- _AVAILABLE DATA_:
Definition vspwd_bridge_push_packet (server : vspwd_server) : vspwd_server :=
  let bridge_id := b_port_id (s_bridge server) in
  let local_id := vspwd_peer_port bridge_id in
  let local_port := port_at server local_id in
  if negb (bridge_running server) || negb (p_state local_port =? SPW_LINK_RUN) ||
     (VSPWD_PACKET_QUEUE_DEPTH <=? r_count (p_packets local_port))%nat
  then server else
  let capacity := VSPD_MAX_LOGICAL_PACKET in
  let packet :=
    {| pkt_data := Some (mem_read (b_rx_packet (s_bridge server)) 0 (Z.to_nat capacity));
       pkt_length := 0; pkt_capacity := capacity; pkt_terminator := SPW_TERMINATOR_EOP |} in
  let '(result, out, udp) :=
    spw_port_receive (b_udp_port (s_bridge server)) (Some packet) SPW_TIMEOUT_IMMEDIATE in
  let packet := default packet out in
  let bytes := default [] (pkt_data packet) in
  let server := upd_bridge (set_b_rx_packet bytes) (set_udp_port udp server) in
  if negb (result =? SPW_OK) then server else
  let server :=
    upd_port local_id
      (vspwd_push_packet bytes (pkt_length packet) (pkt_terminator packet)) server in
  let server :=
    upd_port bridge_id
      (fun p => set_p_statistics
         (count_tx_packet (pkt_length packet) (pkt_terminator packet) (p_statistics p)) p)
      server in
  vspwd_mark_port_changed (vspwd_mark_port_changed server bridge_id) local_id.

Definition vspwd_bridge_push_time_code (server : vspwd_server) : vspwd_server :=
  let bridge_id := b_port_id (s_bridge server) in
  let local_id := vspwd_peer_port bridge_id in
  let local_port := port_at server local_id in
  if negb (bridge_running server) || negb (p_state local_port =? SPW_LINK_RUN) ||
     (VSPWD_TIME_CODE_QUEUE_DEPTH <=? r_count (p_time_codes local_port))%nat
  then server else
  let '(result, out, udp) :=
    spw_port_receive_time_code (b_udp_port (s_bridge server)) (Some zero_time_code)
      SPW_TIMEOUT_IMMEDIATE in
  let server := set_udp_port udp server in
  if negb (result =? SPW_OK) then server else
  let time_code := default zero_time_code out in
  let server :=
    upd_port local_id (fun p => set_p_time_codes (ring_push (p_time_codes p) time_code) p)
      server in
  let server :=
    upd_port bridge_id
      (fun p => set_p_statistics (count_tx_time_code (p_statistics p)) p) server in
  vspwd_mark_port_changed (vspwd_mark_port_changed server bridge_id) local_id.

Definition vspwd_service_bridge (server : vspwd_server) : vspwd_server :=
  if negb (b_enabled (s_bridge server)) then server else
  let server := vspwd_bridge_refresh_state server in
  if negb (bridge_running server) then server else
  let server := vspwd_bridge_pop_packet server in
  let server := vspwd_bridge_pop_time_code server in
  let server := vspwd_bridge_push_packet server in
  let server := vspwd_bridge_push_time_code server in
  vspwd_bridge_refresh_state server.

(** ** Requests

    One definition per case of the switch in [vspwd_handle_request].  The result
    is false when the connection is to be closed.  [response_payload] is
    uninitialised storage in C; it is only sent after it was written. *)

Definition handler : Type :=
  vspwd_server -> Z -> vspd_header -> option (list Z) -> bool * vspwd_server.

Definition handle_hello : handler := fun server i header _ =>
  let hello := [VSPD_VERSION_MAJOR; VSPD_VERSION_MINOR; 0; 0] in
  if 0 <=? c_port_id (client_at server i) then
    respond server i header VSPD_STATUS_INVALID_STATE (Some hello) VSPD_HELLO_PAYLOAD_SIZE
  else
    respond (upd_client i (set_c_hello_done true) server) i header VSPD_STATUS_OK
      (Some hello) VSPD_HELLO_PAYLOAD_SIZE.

- _HOW TO COMPLETE THIS TASK_:
For the records above, give the number of lines that include the string "capacity", with nothing added.

- _ANSWER FOR THIS EXERCISE_:
3